Ye Yangcheng arborait toujours un sourire, mais son regard s'était considérablement glacial. Il dit d'un ton indifférent

: «

Monsieur le vice-président, je vous en prie, ne me prenez pas pour un déficient mental avec un QI inférieur à cinquante, ni pour quelqu'un qui simule délibérément une paralysie cérébrale avec un QI inférieur à trente.

»

Après avoir reçu une gifle violente de Ye Yangcheng, Gustin, presque complètement désorienté, recula de deux pas.
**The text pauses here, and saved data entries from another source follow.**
Inductive box_step : account -> account -> Prop :=
  | step_enqueue now m a : ac_now a <= now ->
      box_step a (mkAccount (box_enqueue now m (ac_box a)).1
        (if eo_Accepted (box_enqueue now m (ac_box a)).2 then ac_accepted a ++ [(now, m)] else ac_accepted a)
        (ac_delivered a) (ac_dropped a ++ drop_of now m (ac_box a)) now)
  | step_take a : box_step a (mkAccount (emptied (ac_box a)) (ac_accepted a) (ac_delivered a ++ bx_items (ac_box a)) (ac_dropped a) (ac_now a))
  | step_configure cap policy a :
      box_step a (mkAccount (box_configure cap policy (ac_box a)) (ac_accepted a) (ac_delivered a) (ac_dropped a) (ac_now a)).

Definition opened (cap : Z) (policy : string) (now : Z) : account := mkAccount (NewBox cap policy) [] [] [] now.

(** The items accepted, as they were filed. *)
Definition filed (xs : list (Z * M)) : list M := map (fun x => st_filed x.1 x.2) xs.

(** Two accepted items with one identifier are further apart than the window. *)
Definition apart (xs : list (Z * M)) : Prop :=
  StronglySorted (fun x y => st_EventID x.2 <> "" -> st_EventID x.2 = st_EventID y.2 -> defaultSeenTTL < y.1 - x.1) xs.

(** Every accepted item is remembered while the window lasts. *)
Definition remembers (now : Z) (ids : gmap string Z) (xs : list (Z * M)) : Prop :=
  Forall (fun x => x.1 <= now /\ (st_EventID x.2 <> "" -> defaultSeenTTL < now - x.1
    \/ exists t, ids !! st_EventID x.2 = Some t /\ x.1 <= t)) xs.

Definition account_ok (a : account) : Prop :=
  (exists prefix, filed (ac_accepted a) = prefix ++ bx_items (ac_box a) /\ prefix ≡ₚ ac_delivered a ++ ac_dropped a)
  /\ apart (ac_accepted a) /\ remembers (ac_now a) (bx_recentIDs (ac_box a)) (ac_accepted a)
  /\ (length (bx_droppedLines (ac_box a)) <= maxDroppedLines)%nat /\ bx_seenTTL (ac_box a) = defaultSeenTTL.

Lemma last_lines_length lines : (length (last_lines lines) <= maxDroppedLines)%nat.
Proof. unfold last_lines. destruct (Nat.ltb_spec maxDroppedLines (length lines)); [rewrite length_drop|]; lia. Qed.

Lemma prune_recent now (b : Box M) id t :
  bx_seenTTL b = defaultSeenTTL ->
  bx_recentIDs (pruneRecentIDs now b) !! id = Some t <-> bx_recentIDs b !! id = Some t /\ ~ defaultSeenTTL < now - t.
Proof.
  intros Ht. unfold pruneRecentIDs. rewrite Ht. change (defaultSeenTTL <=? 0) with false. cbv iota. cbn [bx_recentIDs].
  by rewrite map_lookup_filter_Some.
Qed.

Lemma prune_same now (b : Box M) :
  bx_items (pruneRecentIDs now b) = bx_items b /\ bx_droppedLines (pruneRecentIDs now b) = bx_droppedLines b
  /\ bx_cap (pruneRecentIDs now b) = bx_cap b /\ bx_dropPolicy (pruneRecentIDs now b) = bx_dropPolicy b
  /\ bx_seenTTL (pruneRecentIDs now b) = bx_seenTTL b.
Proof. unfold pruneRecentIDs. by destruct (bx_seenTTL b <=? 0). Qed.

(** What an enqueue does: it refuses the item and keeps the items, or files it behind
    them, the first of which it may drop. *)
Lemma enqueue_cases now m (b : Box M) :
  bx_seenTTL b = defaultSeenTTL -> (length (bx_droppedLines b) <= maxDroppedLines)%nat ->
  let '(b', o) := box_enqueue now m b in
  bx_seenTTL b' = defaultSeenTTL /\ bx_cap b' = bx_cap b /\ (length (bx_droppedLines b') <= maxDroppedLines)%nat
  /\ if eo_Accepted o
     then bx_items b' = drop (length (drop_of now m b)) (bx_items b) ++ [st_filed now m]
       /\ bx_items b = drop_of now m b ++ drop (length (drop_of now m b)) (bx_items b)
       /\ seen_before now (st_EventID m) (pruneRecentIDs now b) = false
       /\ bx_recentIDs b' = (if st_EventID m !=? "" then <[st_EventID m := now]> (bx_recentIDs (pruneRecentIDs now b))
                             else bx_recentIDs (pruneRecentIDs now b))
       /\ (length (drop_of now m b) = if full b then 1 else 0)%nat
     else bx_items b' = bx_items b /\ bx_recentIDs b' = bx_recentIDs (pruneRecentIDs now b) /\ drop_of now m b = [].
Proof.
  intros Httl Hlines. unfold drop_of. destruct (prune_same now b) as (Hi & Hl & Hc & Hp & Ht).
  assert (full (pruneRecentIDs now b) = full b) as Hfull by (unfold full; by rewrite Hi, Hc). rewrite Hfull.
  unfold box_enqueue. rewrite Hfull. set (b0 := pruneRecentIDs now b) in *.
  destruct (seen_before now (st_EventID m) b0) eqn:Hseen.
  { cbn [eo_Accepted snd]. rewrite andb_false_r. rewrite Ht, Hc, Hl, Hi. done. }
  destruct (full b) eqn:Hf.
  - unfold make_room. rewrite Hi, Hp. destruct (bx_dropPolicy b ==? QueueDropNewest).
    { cbn [eo_Accepted snd]. rewrite Ht, Hc, Hl, Hi. done. }
    destruct (bx_items b) as [|oldest items] eqn:Eb.
    { unfold full in Hf. rewrite Eb in Hf. cbn in Hf. apply andb_true_iff in Hf as [?%Z.ltb_lt ?%Z.leb_le]. lia. }
    cbn. rewrite Ht, Hc. repeat split; try done. case_match; [by rewrite Hl|]. apply last_lines_length.
  - cbn [eo_Accepted snd andb length drop app]. unfold put_item. cbn. rewrite Ht, Hc, Hl, Hi. done.
Qed.

Lemma unseen_is_late now id (b : Box M) t :
  bx_seenTTL b = defaultSeenTTL -> id <> "" -> seen_before now id (pruneRecentIDs now b) = false ->
  bx_recentIDs b !! id = Some t -> defaultSeenTTL < now - t.
Proof.
  intros Httl Hid Hs Ht. destruct (decide (defaultSeenTTL < now - t)) as [|Hnot]; [done|].
  assert (bx_recentIDs (pruneRecentIDs now b) !! id = Some t) as Hp by by apply prune_recent.
  unfold seen_before in Hs. rewrite Hp in Hs. destruct (prune_same now b) as (_ & _ & _ & _ & Hsame).
  rewrite Hsame, Httl in Hs. destruct (String.eqb_spec id "") as [|_]; [done|].
  apply andb_false_iff in Hs as [Hs|Hs]; [done|]. apply orb_false_iff in Hs as [_ Hs]. apply Z.leb_gt in Hs. lia.
Qed.

Lemma remembers_pruned now0 now (b : Box M) xs :
  bx_seenTTL b = defaultSeenTTL -> now0 <= now -> remembers now0 (bx_recentIDs b) xs ->
  remembers now (bx_recentIDs (pruneRecentIDs now b)) xs.
Proof.
  intros Httl Hnow Hrem. eapply Forall_impl; [exact Hrem|]. cbn. intros [t0 m0] [Hle Hx]. cbn in *. split; [lia|].
  intros Hid. destruct (Hx Hid) as [|(t & Ht & Hle')]; [left; lia|].
  destruct (decide (defaultSeenTTL < now - t)) as [|Hn]; [left; lia|]. right. exists t. split; [|done]. by apply prune_recent.
Qed.

Lemma remembers_insert now ids id xs : remembers now ids xs -> remembers now (<[id := now]> ids) xs.
Proof.
  intros Hrem. eapply Forall_impl; [exact Hrem|]. cbn. intros [t0 m0] [Hle Hx]. cbn in *. split; [done|].
  intros Hid. destruct (Hx Hid) as [|(t & Ht & Hle')]; [by left|]. right.
  destruct (decide (id = st_EventID m0)) as [->|Hne]; [exists now|exists t]; by rewrite ?lookup_insert_eq, ?lookup_insert_ne.
Qed.

Lemma apart_snoc xs now m :
  apart xs -> Forall (fun x => st_EventID x.2 <> "" -> st_EventID x.2 = st_EventID m -> defaultSeenTTL < now - x.1) xs ->
  apart (xs ++ [(now, m)]).
Proof.
  unfold apart. induction xs as [|x xs IH]; intros Ha Hf; [repeat constructor|]. inversion Ha as [|? ? Ha' Hx]; subst.
  apply Forall_cons in Hf as [Hm Hf]. cbn. constructor; [by apply IH|]. apply Forall_app. split; [done|]. by repeat constructor.
Qed.

Lemma enqueue_step_ok now m a :
  ac_now a <= now -> account_ok a ->
  account_ok (mkAccount (box_enqueue now m (ac_box a)).1
    (if eo_Accepted (box_enqueue now m (ac_box a)).2 then ac_accepted a ++ [(now, m)] else ac_accepted a)
    (ac_delivered a) (ac_dropped a ++ drop_of now m (ac_box a)) now).
Proof.
  intros Hnow ((prefix & Hpre & Hperm) & Hap & Hrem & Hlines & Httl).
  pose proof (enqueue_cases now m (ac_box a) Httl Hlines) as Hc. pose proof (remembers_pruned _ now _ _ Httl Hnow Hrem) as Hpr.
  destruct (box_enqueue now m (ac_box a)) as [b' o]. destruct Hc as (Httl' & _ & Hlines' & Hc). unfold account_ok. cbn.
  destruct (eo_Accepted o).
  - destruct Hc as (Hit & Hsplit & Hseen & Hids & _). split; [|split; [|split; [|done]]].
    + exists (prefix ++ drop_of now m (ac_box a)). split; [|by rewrite Hperm, app_assoc].
      unfold filed in *. rewrite map_app, Hpre, Hit, Hsplit at 1. cbn. by rewrite <- !app_assoc.
    + apply apart_snoc; [done|]. eapply Forall_impl; [exact Hrem|]. cbn. intros [t0 m0] [_ Hx] Hid He. cbn in *.
      destruct (Hx Hid) as [|(t & Ht & Hle)]; [lia|]. rewrite He in Hid, Ht.
      pose proof (unseen_is_late _ _ _ _ Httl Hid Hseen Ht). lia.
    + rewrite Hids. apply Forall_app. split; [|constructor; [|done]].
      * destruct (st_EventID m !=? ""); [by apply remembers_insert|done].
      * cbn. split; [lia|]. intros Hid. right. exists now. destruct (String.eqb_spec (st_EventID m) ""); [done|].
        cbn. by rewrite lookup_insert_eq.
  - destruct Hc as (Hit & Hids & ->). rewrite app_nil_r, Hit, Hids. split; [by exists prefix|done].
Qed.

Lemma box_step_ok a a' : box_step a a' -> account_ok a -> account_ok a'.
Proof.
  intros Hs Hok. destruct Hs as [now m a Hnow|a|cap policy a]; [by apply enqueue_step_ok|..];
    destruct Hok as ((prefix & Hpre & Hperm) & Hap & Hrem & Hlines & Httl); unfold account_ok; cbn.
  - split; [|split; [done|split; [done|split; [unfold maxDroppedLines; lia|done]]]].
    exists (filed (ac_accepted a)). rewrite app_nil_r. split; [done|]. rewrite Hpre, Hperm.
    rewrite <- !app_assoc. by rewrite (Permutation_app_comm (ac_dropped a)).
  - split; [by exists prefix|done].
Qed.

Lemma opened_ok cap policy now0 a : rtc box_step (opened cap policy now0) a -> account_ok a.
Proof.
  intros Hr. assert (account_ok (opened cap policy now0)) as H1.
  { split; [by exists []|]. split; [constructor|]. split; [constructor|]. by split; [unfold maxDroppedLines; cbn; lia|]. }
  revert H1. induction Hr as [|x y z Hs _ IH]; [done|]. intros H1. apply IH. by eapply box_step_ok.
Qed.

(** C36: However enqueues, drains and changes of configuration follow each other on a
    session queue or a steering mailbox, every accepted item is still staged, in order
    of acceptance behind everything that left, or was delivered or dropped, once; two
    accepted items with one identifier are more than the window apart; and an enqueue
    refuses what is staged or recent, drops at most one item, and only from a full box,
    and keeps a box within its capacity. *)
Theorem staged_items_are_accounted_for cap policy now0 a :
  rtc box_step (opened cap policy now0) a ->
  (exists gone, filed (ac_accepted a) = gone ++ bx_items (ac_box a) /\ gone ≡ₚ ac_delivered a ++ ac_dropped a)
  /\ apart (ac_accepted a)
  /\ (forall now m, (length (drop_of now m (ac_box a)) <= if full (ac_box a) then 1 else 0)%nat
      /\ (0 < bx_cap (ac_box a) -> box_len (ac_box a) <= bx_cap (ac_box a) ->
          box_len (box_enqueue now m (ac_box a)).1 <= bx_cap (ac_box a))).
Proof.
  intros Hr. destruct (opened_ok _ _ _ _ Hr) as (Hacc & Hap & Hrem & Hlines & Httl).
  split; [done|]. split; [done|]. intros now m. pose proof (enqueue_cases now m (ac_box a) Httl Hlines) as Hc.
  unfold box_len. destruct (box_enqueue now m (ac_box a)) as [b' o]. cbn [fst]. destruct Hc as (_ & _ & _ & Hc).
  destruct (eo_Accepted o).
  - destruct Hc as (Hit & _ & _ & _ & Hd). rewrite Hd. split; [done|]. intros Hcap Hlen.
    rewrite Hit, length_app, length_drop, Hd. cbn [length]. unfold full in *.
    destruct (Z.leb_spec (bx_cap (ac_box a)) (Z.of_nat (length (bx_items (ac_box a))))); rewrite (proj2 (Z.ltb_lt 0 _)) by lia; cbn [andb]; lia.
  - destruct Hc as (Hit & _ & ->). rewrite Hit. split; [cbn; lia|done].
Qed.
End Accounts.

(** ** Drained steering goes back *)

#[export] Instance time_before_order : WeakOrder (fun x y => time_before (sm_EnqueuedAt x) (sm_EnqueuedAt y)).
Proof.
  split; intros x y; [|intros z]; unfold time_before; destruct (sm_EnqueuedAt x), (sm_EnqueuedAt y);
    try destruct (sm_EnqueuedAt z); try done; rewrite ?Z.ltb_lt, ?Z.ltb_ge; lia.
Qed.
#[export] Instance drains_before_order : WeakOrder drains_before.
Proof. unfold drains_before. apply _. Qed.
Mais en entendant les paroles de Ye Yangcheng, il se figea sur place.

Dès l'instant où Ye Yangcheng apparut à ses yeux, il sentit la menace approcher, mais il conservait encore un mince espoir. Or, à présent, la remarque apparemment anodine de Ye Yangcheng était comme une lame acérée, tranchant sans effort sa dernière ligne de défense… anéantissant définitivement son unique espoir.